---- SUPPLIED MATERIAL
(* ===== verification/WfbJson.v ===== *)
(** * The JSON tokenizer of the ground side

    [shared/wfb_json.h]: a one-shot tokenizer that turns a text into a flat array of
    tokens with parent links, and the helpers that walk the array.  The array is the
    list of its first [tok_count] entries; [wfb_json_alloc] appends.  An index into it
    is a [nat], -1 of the source is [None]; the text is a [string] of [len] characters. *)

From S2P Require Import Prelude CString.

Local Open Scope list_scope.

(** ** Tokens *)

Inductive JTokType := JT_NONE | JT_OBJ | JT_ARR | JT_STR | JT_PRIM.

#[export] Instance JTokType_eq_dec : EqDecision JTokType.
Proof. solve_decision. Defined.

Record JTok := Build_JTok {
  jt_type : JTokType; jt_start : Z; jt_end : Z; jt_size : Z; jt_parent : Z
}.

#[export] Instance eta_JTok : Eta JTok := fun t => Build_JTok
  (jt_type t) (jt_start t) (jt_end t) (jt_size t) (jt_parent t).

Definition JSON_MAX_TOKS : Z := 512.

(** [js] and [len] are the arguments of the functions below. *)
Record JParser := Build_JParser {
  jp_pos : Z; jp_toks : list JTok; jp_tok_max : Z; jp_super : Z
}.

#[export] Instance eta_JParser : Eta JParser := fun p => Build_JParser
  (jp_pos p) (jp_toks p) (jp_tok_max p) (jp_super p).

Definition tok_none : JTok := Build_JTok JT_NONE (-1) (-1) 0 (-1).

(** [tok_at]: [toks[i]] for an index inside the array. *)
Definition tok_at (toks : list JTok) (i : nat) : JTok := nth i toks tok_none.

(** ** The parser *)

(** [wfb_json_alloc]: the new token, with the assignments its caller makes to it. *)
Definition wfb_json_alloc (p : JParser) (init : JTok -> JTok) : option JParser :=
  if Z.of_nat (length (jp_toks p)) >=? jp_tok_max p then None
  else Some (p <| jp_toks := jp_toks p ++ [init tok_none] |>).

(** [if (p->super >= 0) p->toks[p->super].size++]. *)
Definition grow_super (p : JParser) : JParser :=
  if 0 <=? jp_super p then
    p <| jp_toks := alter (fun t => t <| jt_size := jt_size t + 1 |>)
           (Z.to_nat (jp_super p)) (jp_toks p) |>
  else p.

Definition add_tok (p : JParser) (ty : JTokType) (start fin : Z) : option JParser :=
  p ← wfb_json_alloc p (fun t => t <| jt_type := ty |> <| jt_start := start |>
                                   <| jt_end := fin |> <| jt_parent := jp_super p |>);
  Some (grow_super p).

Definition BRACE_OPEN : ascii := ch 123.
Definition BRACE_CLOSE : ascii := ch 125.
Definition BRACKET_OPEN : ascii := ch 91.
Definition BRACKET_CLOSE : ascii := ch 93.
Definition BACKSLASH : ascii := ch 92.

Definition json_space (c : ascii) : bool := aeq c SP || aeq c TAB || aeq c LF || aeq c CR.

Definition prim_end (c : ascii) : bool :=
  aeq c COMMA || aeq c BRACE_CLOSE || aeq c BRACKET_CLOSE || json_space c.

(** [wfb_json_parse_prim] on the text [s] from the current position.  The results of the
    two scanners are the parser and the text at the next turn of [json_parse]'s loop,
    whose [pos++] is included. *)
Definition wfb_json_parse_prim (p : JParser) (s : string) : option (JParser * string) :=
  let '(body, rest) := span_until prim_end s in
  let fin := jp_pos p + strlen body in
  p ← add_tok p JT_PRIM (jp_pos p) fin;
  Some (p <| jp_pos := fin |>, rest).

(** The position of the closing quote and the text after it. *)
Fixpoint scan_str (pos : Z) (s : string) : option (Z * string) :=
  match s with
  | EmptyString => None
  | String c s' =>
      if aeq c DQ then Some (pos, s')
      else if aeq c BACKSLASH then
        match s' with
        | String _ s'' => scan_str (pos + 2) s''
        | EmptyString => scan_str (pos + 1) s'
        end
      else scan_str (pos + 1) s'
  end.

(** [wfb_json_parse_str]; [s] is the text after the opening quote. *)
Definition wfb_json_parse_str (p : JParser) (s : string) : option (JParser * string) :=
  let start := jp_pos p + 1 in
  '(fin, rest) ← scan_str start s;
  p ← add_tok p JT_STR start fin;
  Some (p <| jp_pos := fin + 1 |>, rest).

(** [while (p.super >= 0 && p.toks[p.super].end != -1) p.super = p.toks[p.super].parent]. *)
Fixpoint json_climb (fuel : nat) (toks : list JTok) (super : Z) : Z :=
  match fuel with
  | O => super
  | S fuel =>
      let t := tok_at toks (Z.to_nat super) in
      if (0 <=? super) && negb (jt_end t =? -1) then json_climb fuel toks (jt_parent t)
      else super
  end.

Definition json_open (p : JParser) (ty : JTokType) : option JParser :=
  p' ← add_tok p ty (jp_pos p) (-1);
  Some (p' <| jp_super := Z.of_nat (length (jp_toks p')) - 1 |>).

Definition json_close (p : JParser) (expect : JTokType) : option JParser :=
  if jp_super p <? 0 then None
  else
    let s := Z.to_nat (jp_super p) in
    if negb (bool_decide (jt_type (tok_at (jp_toks p) s) = expect)) then None
    else
      let toks := alter (fun t => t <| jt_end := jp_pos p + 1 |>) s (jp_toks p) in
      Some (p <| jp_toks := toks |>
              <| jp_super := json_climb (length toks) toks (jt_parent (tok_at toks s)) |>).

Definition next_char (p : JParser) : JParser := p <| jp_pos := jp_pos p + 1 |>.

(** One turn of the loop of [json_parse] at the character [c] before [s]. *)
Definition json_step (p : JParser) (c : ascii) (s : string) : option (JParser * string) :=
  if aeq c BRACE_OPEN || aeq c BRACKET_OPEN then
    p ← json_open p (if aeq c BRACE_OPEN then JT_OBJ else JT_ARR);
    Some (next_char p, s)
  else if aeq c BRACE_CLOSE || aeq c BRACKET_CLOSE then
    p ← json_close p (if aeq c BRACE_CLOSE then JT_OBJ else JT_ARR);
    Some (next_char p, s)
  else if aeq c DQ then wfb_json_parse_str p s
  else if json_space c || aeq c COLON || aeq c COMMA then Some (next_char p, s)
  else wfb_json_parse_prim p (String c s).

(** [None] is out of fuel, [Some None] the return value -1 inside the loop. *)
Fixpoint json_loop (fuel : nat) (p : JParser) (s : string) : option (option JParser) :=
  match s with
  | EmptyString => Some (Some p)
  | String c s' =>
      match fuel with
      | O => None
      | S fuel =>
          match json_step p c s' with
          | None => Some None
          | Some (p, rest) => json_loop fuel p rest
          end
      end
  end.

Definition parser_init (max : Z) : JParser := Build_JParser 0 [] max (-1).

(** [json_parse]: the tokens, [None] for the return value -1. *)
Definition json_parse (js : string) (max : Z) : option (list JTok) :=
  match json_loop (String.length js) (parser_init max) js with
  | Some (Some p) => if jp_super p =? -1 then Some (jp_toks p) else None
  | _ => None
  end.

(** ** The walkers *)

(** [tok_text]: the characters of [js] between two positions. *)
Definition text_at (js : string) (start fin : Z) : string :=
  take_chars (Z.to_nat (fin - start)) (drop_chars (Z.to_nat start) js).
Definition tok_text (js : string) (t : JTok) : string := text_at js (jt_start t) (jt_end t).

(** [jeq]; [s] is a literal, so it has no NUL and [strncmp] compares all of it. *)
Definition jeq (js : string) (t : JTok) (s : string) : bool :=
  bool_decide (jt_type t = JT_STR) && (jt_end t - jt_start t =? strlen s) &&
  String.eqb (tok_text js t) s.

(** [jskip]: the index after a token and its descendants.  [fuel] bounds the depth of the
    recursion. *)
Fixpoint jskip_fuel (fuel : nat) (toks : list JTok) (i : nat) : nat :=
  if (length toks <=? i)%nat then length toks
  else match fuel with
  | O => length toks
  | S fuel =>
      let t := tok_at toks i in
      match jt_type t with
      | JT_OBJ =>
          Nat.iter (Z.to_nat (Z.quot (jt_size t) 2))
            (fun j => jskip_fuel fuel toks (jskip_fuel fuel toks j)) (S i)
      | JT_ARR => Nat.iter (Z.to_nat (jt_size t)) (jskip_fuel fuel toks) (S i)
      | _ => S i
      end
  end.
Definition jskip (toks : list JTok) (i : nat) : nat := jskip_fuel (length toks) toks i.

Fixpoint jfind_loop (js : string) (toks : list JTok) (key : string) (pairs i : nat)
    : option nat :=
  match pairs with
  | O => None
  | S pairs =>
      if jeq js (tok_at toks i) key then Some (S i)
      else jfind_loop js toks key pairs (jskip toks (jskip toks i))
  end.

(** [jfind]: the index of the value under [key] of the object at [obj_idx]. *)
Definition jfind (js : string) (toks : list JTok) (obj_idx : nat) (key : string) : option nat :=
  if (length toks <=? obj_idx)%nat then None
  else
    let t := tok_at toks obj_idx in
    if negb (bool_decide (jt_type t = JT_OBJ)) then None
    else jfind_loop js toks key (Z.to_nat (Z.quot (jt_size t) 2)) (S obj_idx).

(** The C string in a buffer that may hold NUL characters. *)
Definition NUL : ascii := ch 0.
Definition until_nul (s : string) : string := (span_until (fun c => aeq c NUL) s).1.

(** [jstr]: the string left in [out], of capacity [cap]; [None] is the return value -1,
    with [out] empty. *)
Definition jstr (js : string) (t : JTok) (cap : Z) : option string :=
  if negb (bool_decide (jt_type t = JT_STR)) then None
  else
    let slen := jt_end t - jt_start t in
    let slen := if (slen <? 0) || (slen >=? cap) then cap - 1 else slen in
    Some (until_nul (text_at js (jt_start t) (jt_start t + slen))).

Section Ints.
Context `{!CAbi}.
Definition jint (js : string) (t : JTok) : option Z :=
  if negb (bool_decide (jt_type t = JT_PRIM)) then None
  else
    let slen := jt_end t - jt_start t in
    if (slen <=? 0) || (slen >=? 32) then None
    else match strtol (until_nul (tok_text js t)) with
         | Some (v, EmptyString) => Some v
         | Some _ => None
         | None => match until_nul (tok_text js t) with EmptyString => Some 0 | _ => None end
         end.
End Ints.

Definition jbool (js : string) (t : JTok) : option bool :=
  if negb (bool_decide (jt_type t = JT_PRIM)) then None
  else if String.eqb (tok_text js t) "true" then Some true
  else if String.eqb (tok_text js t) "false" then Some false
  else None.

(** ** Termination *)

Lemma scan_str_progress s : forall pos fin rest, scan_str pos s = Some (fin, rest) ->
  pos <= fin /\ fin + 1 + strlen rest = pos + strlen s /\
  (String.length rest < String.length s)%nat.
Proof.
  induction s as [s IH] using (induction_ltof1 _ String.length). unfold ltof in IH.
  intros pos fin rest H. destruct s as [|c s]; [done|]. cbn [scan_str] in H.
  destruct (aeq c DQ).
  { injection H as <- <-. cbn [strlen String.length]. lia. }
  destruct (aeq c BACKSLASH); [destruct s as [|d s]; [done|]|];
    apply IH in H; cbn [strlen String.length] in *; lia.
Qed.

(** A turn of the loop consumes at least one character: the first character of a
    primitive is none of its terminators. *)
Lemma json_step_progress p c s p' rest :
  json_step p c s = Some (p', rest) -> (String.length rest <= String.length s)%nat.
Proof.
  unfold json_step. destruct (aeq c BRACE_OPEN || aeq c BRACKET_OPEN).
  { destruct (json_open _ _); cbn; [|done]. by intros [= _ <-]. }
  destruct (aeq c BRACE_CLOSE || aeq c BRACKET_CLOSE) eqn:Ec.
  { destruct (json_close _ _); cbn; [|done]. by intros [= _ <-]. }
  destruct (aeq c DQ).
  { unfold wfb_json_parse_str. destruct (scan_str _ s) as [[fin r]|] eqn:E; cbn; [|done].
    apply scan_str_progress in E as (_ & _ & E). destruct (add_tok _ _ _ _); cbn; [|done].
    intros [= _ <-]. lia. }
  destruct (json_space c || aeq c COLON || aeq c COMMA) eqn:Es; [by intros [= _ <-]|].
  unfold wfb_json_parse_prim. cbn [span_until].
  assert (prim_end c = false) as ->.
  { unfold prim_end. bool_hyps. by rewrite !orb_false_iff. }
  pose proof (span_until_length prim_end s). destruct (span_until prim_end s) as [b r].
  destruct (add_tok _ _ _ _); cbn in *; [|done]. intros [= _ <-]. done.
Qed.

(** As much fuel as there are characters is enough, and more makes no difference. *)
Lemma json_loop_total fuel : forall p s, (String.length s <= fuel)%nat ->
  exists r, json_loop fuel p s = Some r.
Proof.
  induction fuel as [|fuel IH]; intros p [|c s] Hf; cbn [String.length json_loop] in *;
    try (by eexists); [lia|].
  destruct (json_step p c s) as [[p' rest]|] eqn:E; [|by eexists].
  apply json_step_progress in E. apply IH. lia.
Qed.

Lemma json_loop_more fuel fuel' : forall p s r, (fuel <= fuel')%nat ->
  json_loop fuel p s = Some r -> json_loop fuel' p s = Some r.
Proof.
  revert fuel'. induction fuel as [|fuel IH]; intros fuel' p [|c s] r Hf H;
    try (by destruct fuel').
  destruct fuel' as [|fuel']; [lia|]. cbn [json_loop] in *.
  destruct (json_step p c s) as [[p' rest]|]; [|done]. apply IH; [lia|done].
Qed.

(** Two iterations agree along an invariant. *)
Lemma iter_agree {A} (P : A -> Prop) (f g : A -> A) n x :
  P x -> (forall y, P y -> f y = g y /\ P (f y)) ->
  Nat.iter n f x = Nat.iter n g x /\ P (Nat.iter n f x).
Proof.
  intros Hx H. induction n as [|n [IH HP]]; [by split|].
  rewrite !Nat.iter_succ.
  destruct (H _ HP) as [E HP']. split; [by rewrite <- IH|done].
Qed.

Section Skip.
Variable toks : list JTok.
Let n := length toks.

Lemma jskip_fuel_bounds fuel : forall i, (i <= n)%nat ->
  (jskip_fuel fuel toks i <= n)%nat /\ (i < n -> S i <= jskip_fuel fuel toks i)%nat.
Proof.
  induction fuel as [|fuel IH]; intros i Hi; cbn [jskip_fuel];
    fold n; destruct (Nat.leb_spec n i); try lia.
  assert (forall m f, (forall j, S i <= j <= n -> S i <= f j <= n)%nat ->
            (S i <= Nat.iter m f (S i) <= n)%nat) as Hit.
  { intros m f Hf. induction m as [|m IHm]; [cbn; lia|].
    rewrite Nat.iter_succ. by apply Hf. }
  assert (forall j, S i <= j <= n -> S i <= jskip_fuel fuel toks j <= n)%nat as Hj.
  { intros j Hj. destruct (IH j) as [H1 H2]; [lia|].
    destruct (Nat.eq_dec j n) as [->|]; [|lia].
    destruct fuel; cbn; fold n; rewrite Nat.leb_refl; lia. }
  destruct (jt_type (tok_at toks i)); try (split; [|done]; lia).
  - pose proof (Hit (Z.to_nat (Z.quot (jt_size (tok_at toks i)) 2))
      (fun j => jskip_fuel fuel toks (jskip_fuel fuel toks j))) as Hp.
    destruct Hp as [H1 H2]; [by eauto|]. by split.
  - destruct (Hit (Z.to_nat (jt_size (tok_at toks i))) _ Hj). by split.
Qed.

(** The depth of the recursion is at most the number of tokens from [i] on. *)
Lemma jskip_fuel_enough fuel : forall fuel' i,
  (n - i <= fuel)%nat -> (n - i <= fuel')%nat ->
  jskip_fuel fuel toks i = jskip_fuel fuel' toks i.
Proof.
  induction fuel as [|fuel IH]; intros fuel' i H H'.
  { destruct fuel'; cbn; fold n; destruct (Nat.leb_spec n i); try done; lia. }
  destruct fuel' as [|fuel'].
  { cbn. fold n. destruct (Nat.leb_spec n i); [done|lia]. }
  cbn [jskip_fuel]. fold n. destruct (Nat.leb_spec n i); [done|].
  set (P := fun j => (S i <= j <= n)%nat).
  assert (forall j, P j -> jskip_fuel fuel toks j = jskip_fuel fuel' toks j /\
                           P (jskip_fuel fuel toks j)) as Hj.
  { intros j [H1 H2]. split; [apply IH; lia|].
    destruct (jskip_fuel_bounds fuel j H2) as [H3 H4]. unfold P.
    destruct (Nat.eq_dec j n) as [->|]; [|lia].
    destruct fuel; cbn; fold n; rewrite Nat.leb_refl; lia. }
  destruct (jt_type (tok_at toks i)); try done.
  - apply (iter_agree P); [unfold P; lia|]. intros j Hp.
    destruct (Hj j Hp) as [E1 P1]. destruct (Hj _ P1) as [E2 P2].
    rewrite <- E1. split; [by rewrite E2|done].
  - apply (iter_agree P); [unfold P; lia|]. by apply Hj.
Qed.

Lemma jskip_eq i : (i < n)%nat -> jskip toks i =
  let t := tok_at toks i in
  match jt_type t with
  | JT_OBJ => Nat.iter (Z.to_nat (Z.quot (jt_size t) 2))
                (fun j => jskip toks (jskip toks j)) (S i)
  | JT_ARR => Nat.iter (Z.to_nat (jt_size t)) (jskip toks) (S i)
  | _ => S i
  end.
Proof.
  intros Hi. unfold jskip at 1.
  rewrite (jskip_fuel_enough n (S n)) by lia. cbn [jskip_fuel].
  fold n. destruct (Nat.leb_spec n i); [lia|]. done.
Qed.

Lemma jskip_bounds i : (i < n)%nat -> (S i <= jskip toks i <= n)%nat.
Proof. intros Hi. destruct (jskip_fuel_bounds n i) as [H1 H2]; [lia|]. auto. Qed.
End Skip.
--------
ASSIGNED TASK: With the line that has "(** ** Tokens *)" as the first and the line that has "#[export] Instance eta_JParser" as the last, repeat exactly that run of lines above and no more.

COMPLETED TASK:
(** ** Tokens *)

Inductive JTokType := JT_NONE | JT_OBJ | JT_ARR | JT_STR | JT_PRIM.

#[export] Instance JTokType_eq_dec : EqDecision JTokType.
Proof. solve_decision. Defined.

Record JTok := Build_JTok {
  jt_type : JTokType; jt_start : Z; jt_end : Z; jt_size : Z; jt_parent : Z
}.

#[export] Instance eta_JTok : Eta JTok := fun t => Build_JTok
  (jt_type t) (jt_start t) (jt_end t) (jt_size t) (jt_parent t).

Definition JSON_MAX_TOKS : Z := 512.

(** [js] and [len] are the arguments of the functions below. *)
Record JParser := Build_JParser {
  jp_pos : Z; jp_toks : list JTok; jp_tok_max : Z; jp_super : Z
}.

#[export] Instance eta_JParser : Eta JParser := fun p => Build_JParser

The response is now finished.